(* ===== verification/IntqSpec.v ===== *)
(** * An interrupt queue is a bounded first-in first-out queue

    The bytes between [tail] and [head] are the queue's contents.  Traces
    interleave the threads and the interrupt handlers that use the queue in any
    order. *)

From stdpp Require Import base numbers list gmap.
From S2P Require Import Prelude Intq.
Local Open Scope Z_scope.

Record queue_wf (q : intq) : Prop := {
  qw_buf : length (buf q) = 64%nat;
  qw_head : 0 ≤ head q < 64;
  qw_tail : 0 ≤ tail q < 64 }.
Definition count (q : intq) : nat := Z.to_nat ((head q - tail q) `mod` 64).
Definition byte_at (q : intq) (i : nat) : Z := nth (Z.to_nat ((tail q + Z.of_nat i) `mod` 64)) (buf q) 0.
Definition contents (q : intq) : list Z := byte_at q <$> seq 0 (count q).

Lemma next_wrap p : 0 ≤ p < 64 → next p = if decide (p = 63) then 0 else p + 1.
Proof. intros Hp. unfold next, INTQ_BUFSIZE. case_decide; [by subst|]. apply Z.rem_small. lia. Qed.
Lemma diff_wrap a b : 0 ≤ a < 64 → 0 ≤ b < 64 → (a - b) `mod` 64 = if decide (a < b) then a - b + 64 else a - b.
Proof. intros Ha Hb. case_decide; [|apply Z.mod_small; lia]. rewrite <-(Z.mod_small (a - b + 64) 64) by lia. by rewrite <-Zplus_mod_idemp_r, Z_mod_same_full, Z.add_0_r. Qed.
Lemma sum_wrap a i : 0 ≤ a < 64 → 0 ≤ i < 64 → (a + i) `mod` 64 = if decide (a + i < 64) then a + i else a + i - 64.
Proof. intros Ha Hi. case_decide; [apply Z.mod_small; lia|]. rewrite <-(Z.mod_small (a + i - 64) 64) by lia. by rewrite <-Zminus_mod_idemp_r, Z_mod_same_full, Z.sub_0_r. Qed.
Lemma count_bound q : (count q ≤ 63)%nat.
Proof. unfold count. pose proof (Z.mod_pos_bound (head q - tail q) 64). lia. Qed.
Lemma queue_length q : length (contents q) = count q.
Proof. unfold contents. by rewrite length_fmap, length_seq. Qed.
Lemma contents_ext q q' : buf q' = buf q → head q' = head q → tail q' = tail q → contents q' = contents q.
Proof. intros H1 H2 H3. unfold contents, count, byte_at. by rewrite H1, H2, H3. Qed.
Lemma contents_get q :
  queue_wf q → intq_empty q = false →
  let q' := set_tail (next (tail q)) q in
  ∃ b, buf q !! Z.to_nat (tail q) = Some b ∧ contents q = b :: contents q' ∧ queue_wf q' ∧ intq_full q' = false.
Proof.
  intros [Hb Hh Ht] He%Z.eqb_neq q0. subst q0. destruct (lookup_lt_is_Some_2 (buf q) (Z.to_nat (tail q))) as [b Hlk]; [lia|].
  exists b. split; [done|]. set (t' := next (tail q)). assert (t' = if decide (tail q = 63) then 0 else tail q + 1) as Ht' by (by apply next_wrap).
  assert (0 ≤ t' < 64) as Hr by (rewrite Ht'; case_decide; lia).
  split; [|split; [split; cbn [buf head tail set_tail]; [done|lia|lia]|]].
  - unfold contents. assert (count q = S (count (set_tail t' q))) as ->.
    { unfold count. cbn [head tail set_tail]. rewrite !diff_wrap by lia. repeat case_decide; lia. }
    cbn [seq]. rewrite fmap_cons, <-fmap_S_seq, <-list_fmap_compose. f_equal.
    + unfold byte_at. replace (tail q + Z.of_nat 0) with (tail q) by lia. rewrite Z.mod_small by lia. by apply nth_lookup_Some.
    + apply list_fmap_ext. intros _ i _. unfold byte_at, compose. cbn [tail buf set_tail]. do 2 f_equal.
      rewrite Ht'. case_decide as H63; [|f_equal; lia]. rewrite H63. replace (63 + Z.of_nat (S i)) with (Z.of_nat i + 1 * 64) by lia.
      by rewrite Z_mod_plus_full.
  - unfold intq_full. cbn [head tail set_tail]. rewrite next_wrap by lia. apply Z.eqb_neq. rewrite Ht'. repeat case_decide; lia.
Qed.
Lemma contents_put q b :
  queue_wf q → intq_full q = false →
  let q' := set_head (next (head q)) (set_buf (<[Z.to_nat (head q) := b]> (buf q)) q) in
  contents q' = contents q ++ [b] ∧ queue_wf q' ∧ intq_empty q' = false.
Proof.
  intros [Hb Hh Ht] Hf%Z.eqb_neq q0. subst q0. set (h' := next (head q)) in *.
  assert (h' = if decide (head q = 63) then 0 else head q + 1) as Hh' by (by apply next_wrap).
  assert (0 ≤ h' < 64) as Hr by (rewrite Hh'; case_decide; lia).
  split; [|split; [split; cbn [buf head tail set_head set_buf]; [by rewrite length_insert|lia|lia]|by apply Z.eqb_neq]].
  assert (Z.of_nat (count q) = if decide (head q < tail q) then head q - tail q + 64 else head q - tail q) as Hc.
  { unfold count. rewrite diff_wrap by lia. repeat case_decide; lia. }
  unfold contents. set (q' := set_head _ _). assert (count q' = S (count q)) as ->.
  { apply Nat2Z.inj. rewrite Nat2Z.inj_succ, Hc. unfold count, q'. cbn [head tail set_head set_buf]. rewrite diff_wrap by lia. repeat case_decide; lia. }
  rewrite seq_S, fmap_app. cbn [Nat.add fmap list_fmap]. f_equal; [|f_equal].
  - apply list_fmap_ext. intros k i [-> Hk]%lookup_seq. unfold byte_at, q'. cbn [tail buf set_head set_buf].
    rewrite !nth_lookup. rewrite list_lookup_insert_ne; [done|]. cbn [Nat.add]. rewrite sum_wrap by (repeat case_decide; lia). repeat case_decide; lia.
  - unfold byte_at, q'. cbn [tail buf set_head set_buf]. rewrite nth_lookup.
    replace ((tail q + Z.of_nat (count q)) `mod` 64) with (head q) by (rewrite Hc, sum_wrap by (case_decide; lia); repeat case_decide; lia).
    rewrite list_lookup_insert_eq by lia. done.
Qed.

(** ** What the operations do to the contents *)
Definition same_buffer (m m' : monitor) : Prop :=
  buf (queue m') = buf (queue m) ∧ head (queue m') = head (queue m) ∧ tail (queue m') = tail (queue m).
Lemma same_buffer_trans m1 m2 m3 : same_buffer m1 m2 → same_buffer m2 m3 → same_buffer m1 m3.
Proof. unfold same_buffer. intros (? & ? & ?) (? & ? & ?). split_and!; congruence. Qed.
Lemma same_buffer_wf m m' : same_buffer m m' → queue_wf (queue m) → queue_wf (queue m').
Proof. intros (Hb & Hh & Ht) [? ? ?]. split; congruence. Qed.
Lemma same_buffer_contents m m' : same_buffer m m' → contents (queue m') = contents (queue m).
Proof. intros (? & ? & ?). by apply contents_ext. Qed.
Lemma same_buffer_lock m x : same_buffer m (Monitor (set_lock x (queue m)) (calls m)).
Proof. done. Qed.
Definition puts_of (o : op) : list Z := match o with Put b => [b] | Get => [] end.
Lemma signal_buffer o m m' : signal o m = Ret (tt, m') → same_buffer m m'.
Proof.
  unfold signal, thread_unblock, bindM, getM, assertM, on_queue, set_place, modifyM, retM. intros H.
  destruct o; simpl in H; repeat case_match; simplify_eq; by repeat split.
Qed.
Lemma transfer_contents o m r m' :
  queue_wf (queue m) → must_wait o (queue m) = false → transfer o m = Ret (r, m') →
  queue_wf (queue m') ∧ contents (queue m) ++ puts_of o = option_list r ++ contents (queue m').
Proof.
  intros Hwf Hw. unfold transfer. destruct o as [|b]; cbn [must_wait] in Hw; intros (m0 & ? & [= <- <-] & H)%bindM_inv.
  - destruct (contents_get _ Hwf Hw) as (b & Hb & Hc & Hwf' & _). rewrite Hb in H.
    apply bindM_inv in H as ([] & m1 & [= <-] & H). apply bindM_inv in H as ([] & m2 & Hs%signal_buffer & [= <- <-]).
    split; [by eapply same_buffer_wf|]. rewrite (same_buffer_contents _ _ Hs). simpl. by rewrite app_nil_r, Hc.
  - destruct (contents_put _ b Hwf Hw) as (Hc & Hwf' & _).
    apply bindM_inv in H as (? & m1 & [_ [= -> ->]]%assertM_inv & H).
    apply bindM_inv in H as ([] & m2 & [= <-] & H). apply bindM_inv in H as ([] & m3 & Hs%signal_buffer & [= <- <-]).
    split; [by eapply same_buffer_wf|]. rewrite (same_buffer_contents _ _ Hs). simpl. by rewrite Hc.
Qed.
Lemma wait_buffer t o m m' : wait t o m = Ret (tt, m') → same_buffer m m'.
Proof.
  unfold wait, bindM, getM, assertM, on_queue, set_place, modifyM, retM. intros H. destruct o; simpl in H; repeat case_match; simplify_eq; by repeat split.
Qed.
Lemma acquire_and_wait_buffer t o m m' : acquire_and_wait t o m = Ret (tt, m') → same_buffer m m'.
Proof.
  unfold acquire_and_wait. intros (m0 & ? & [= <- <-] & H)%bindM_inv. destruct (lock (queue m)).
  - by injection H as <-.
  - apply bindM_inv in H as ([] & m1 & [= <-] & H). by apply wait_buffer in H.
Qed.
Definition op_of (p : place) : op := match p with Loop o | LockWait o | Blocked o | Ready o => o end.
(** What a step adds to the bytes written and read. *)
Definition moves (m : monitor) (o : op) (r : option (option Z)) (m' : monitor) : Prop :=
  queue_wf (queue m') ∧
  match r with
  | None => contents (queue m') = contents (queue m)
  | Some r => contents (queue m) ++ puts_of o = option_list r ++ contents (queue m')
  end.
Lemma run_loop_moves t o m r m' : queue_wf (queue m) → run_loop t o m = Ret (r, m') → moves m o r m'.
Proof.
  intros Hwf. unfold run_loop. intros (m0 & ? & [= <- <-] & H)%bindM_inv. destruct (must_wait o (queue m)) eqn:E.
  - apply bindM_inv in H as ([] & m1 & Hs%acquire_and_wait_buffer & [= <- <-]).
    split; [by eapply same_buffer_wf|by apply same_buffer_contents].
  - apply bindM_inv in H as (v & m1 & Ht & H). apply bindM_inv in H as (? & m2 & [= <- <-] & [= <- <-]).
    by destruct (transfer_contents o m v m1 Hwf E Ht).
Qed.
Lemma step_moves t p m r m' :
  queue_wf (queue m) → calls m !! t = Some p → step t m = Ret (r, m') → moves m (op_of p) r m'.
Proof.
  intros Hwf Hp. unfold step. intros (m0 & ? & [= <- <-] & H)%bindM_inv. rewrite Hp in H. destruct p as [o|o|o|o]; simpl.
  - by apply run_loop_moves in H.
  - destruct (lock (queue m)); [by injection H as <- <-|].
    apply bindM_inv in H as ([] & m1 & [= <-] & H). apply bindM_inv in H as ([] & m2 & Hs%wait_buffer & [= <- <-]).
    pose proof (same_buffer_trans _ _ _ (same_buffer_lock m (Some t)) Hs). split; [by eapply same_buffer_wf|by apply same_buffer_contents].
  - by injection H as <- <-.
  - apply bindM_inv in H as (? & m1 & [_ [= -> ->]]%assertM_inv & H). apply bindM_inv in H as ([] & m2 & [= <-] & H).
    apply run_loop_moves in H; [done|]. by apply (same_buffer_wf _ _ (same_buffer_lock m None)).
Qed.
****************
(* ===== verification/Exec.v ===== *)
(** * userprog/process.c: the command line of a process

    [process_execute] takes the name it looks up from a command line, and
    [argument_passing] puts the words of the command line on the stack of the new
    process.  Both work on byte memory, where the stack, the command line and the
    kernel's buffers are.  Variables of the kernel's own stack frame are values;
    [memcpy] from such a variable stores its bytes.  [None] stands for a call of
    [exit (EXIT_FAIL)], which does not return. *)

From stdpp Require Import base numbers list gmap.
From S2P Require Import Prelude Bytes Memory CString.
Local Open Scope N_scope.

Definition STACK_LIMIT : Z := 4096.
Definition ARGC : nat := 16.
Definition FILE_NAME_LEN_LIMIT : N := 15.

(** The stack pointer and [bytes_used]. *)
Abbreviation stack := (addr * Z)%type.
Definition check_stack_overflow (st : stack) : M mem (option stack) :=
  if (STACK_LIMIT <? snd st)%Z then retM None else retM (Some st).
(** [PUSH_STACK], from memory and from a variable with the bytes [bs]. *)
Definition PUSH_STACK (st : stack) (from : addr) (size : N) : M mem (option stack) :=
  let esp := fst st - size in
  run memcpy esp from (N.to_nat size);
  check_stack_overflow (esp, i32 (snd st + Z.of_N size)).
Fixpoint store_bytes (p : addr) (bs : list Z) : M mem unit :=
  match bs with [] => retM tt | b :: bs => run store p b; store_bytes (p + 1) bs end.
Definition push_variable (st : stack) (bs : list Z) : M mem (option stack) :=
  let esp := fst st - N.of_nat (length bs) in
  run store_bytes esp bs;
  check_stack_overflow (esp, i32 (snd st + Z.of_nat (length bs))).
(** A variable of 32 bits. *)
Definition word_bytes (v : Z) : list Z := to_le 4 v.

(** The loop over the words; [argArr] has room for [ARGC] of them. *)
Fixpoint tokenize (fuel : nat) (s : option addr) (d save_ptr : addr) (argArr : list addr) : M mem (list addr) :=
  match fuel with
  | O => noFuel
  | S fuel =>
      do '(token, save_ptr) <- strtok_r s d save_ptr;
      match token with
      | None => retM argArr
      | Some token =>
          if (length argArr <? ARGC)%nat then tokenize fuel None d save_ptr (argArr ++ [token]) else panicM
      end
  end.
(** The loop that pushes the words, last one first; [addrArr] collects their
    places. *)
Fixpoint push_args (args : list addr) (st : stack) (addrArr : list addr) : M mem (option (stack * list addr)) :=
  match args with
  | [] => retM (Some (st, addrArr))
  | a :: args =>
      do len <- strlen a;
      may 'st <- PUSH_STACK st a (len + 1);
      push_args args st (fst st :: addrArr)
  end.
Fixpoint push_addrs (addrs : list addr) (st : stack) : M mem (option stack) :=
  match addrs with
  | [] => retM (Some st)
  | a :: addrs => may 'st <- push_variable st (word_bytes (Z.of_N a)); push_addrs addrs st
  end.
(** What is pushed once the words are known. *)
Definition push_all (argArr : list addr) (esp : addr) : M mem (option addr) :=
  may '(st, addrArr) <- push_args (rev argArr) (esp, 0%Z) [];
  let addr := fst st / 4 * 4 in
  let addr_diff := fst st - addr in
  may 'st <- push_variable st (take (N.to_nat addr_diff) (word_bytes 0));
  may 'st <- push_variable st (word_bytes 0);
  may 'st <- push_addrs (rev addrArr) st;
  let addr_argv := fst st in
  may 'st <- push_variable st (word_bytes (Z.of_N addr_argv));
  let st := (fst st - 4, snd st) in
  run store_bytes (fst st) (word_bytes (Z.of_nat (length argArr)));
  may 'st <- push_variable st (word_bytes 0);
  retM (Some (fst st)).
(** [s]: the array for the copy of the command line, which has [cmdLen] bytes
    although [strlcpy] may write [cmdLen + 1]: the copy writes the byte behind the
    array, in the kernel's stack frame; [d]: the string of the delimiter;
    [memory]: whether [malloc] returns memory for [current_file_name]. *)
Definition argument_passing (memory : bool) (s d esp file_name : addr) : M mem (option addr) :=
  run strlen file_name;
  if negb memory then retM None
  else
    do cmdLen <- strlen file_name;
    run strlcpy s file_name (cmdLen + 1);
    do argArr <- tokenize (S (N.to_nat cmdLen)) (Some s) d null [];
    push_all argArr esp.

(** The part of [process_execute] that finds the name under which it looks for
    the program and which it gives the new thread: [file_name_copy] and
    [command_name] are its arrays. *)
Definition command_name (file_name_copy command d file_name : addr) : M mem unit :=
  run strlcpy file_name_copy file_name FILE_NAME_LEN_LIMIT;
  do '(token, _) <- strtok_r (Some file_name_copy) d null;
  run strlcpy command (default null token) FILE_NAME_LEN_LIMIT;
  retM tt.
****************
* **WHAT IS EXPECTED**
Using the entries above, extract exactly the span from the line with "(* ===== verification/IntqSpec.v ===== *)" to the line with "Proof. intros Ha Hb.", both lines included; leave out everything else.

* **REPLY TO THE EXERCISE**
(* ===== verification/IntqSpec.v ===== *)
(** * An interrupt queue is a bounded first-in first-out queue

    The bytes between [tail] and [head] are the queue's contents.  Traces
    interleave the threads and the interrupt handlers that use the queue in any
    order. *)

From stdpp Require Import base numbers list gmap.
From S2P Require Import Prelude Intq.
Local Open Scope Z_scope.

Record queue_wf (q : intq) : Prop := {
  qw_buf : length (buf q) = 64%nat;
  qw_head : 0 ≤ head q < 64;
  qw_tail : 0 ≤ tail q < 64 }.
Definition count (q : intq) : nat := Z.to_nat ((head q - tail q) `mod` 64).
Definition byte_at (q : intq) (i : nat) : Z := nth (Z.to_nat ((tail q + Z.of_nat i) `mod` 64)) (buf q) 0.
Definition contents (q : intq) : list Z := byte_at q <$> seq 0 (count q).

Lemma next_wrap p : 0 ≤ p < 64 → next p = if decide (p = 63) then 0 else p + 1.
Proof. intros Hp. unfold next, INTQ_BUFSIZE. case_decide; [by subst|]. apply Z.rem_small. lia. Qed.
Lemma diff_wrap a b : 0 ≤ a < 64 → 0 ≤ b < 64 → (a - b) `mod` 64 = if decide (a < b) then a - b + 64 else a - b.
Proof. intros Ha Hb. case_decide; [|apply Z.mod_small; lia]. rewrite <-(Z.mod_small (a - b + 64) 64) by lia. by rewrite <-Zplus_mod_idemp_r, Z_mod_same_full, Z.add_0_r. Qed.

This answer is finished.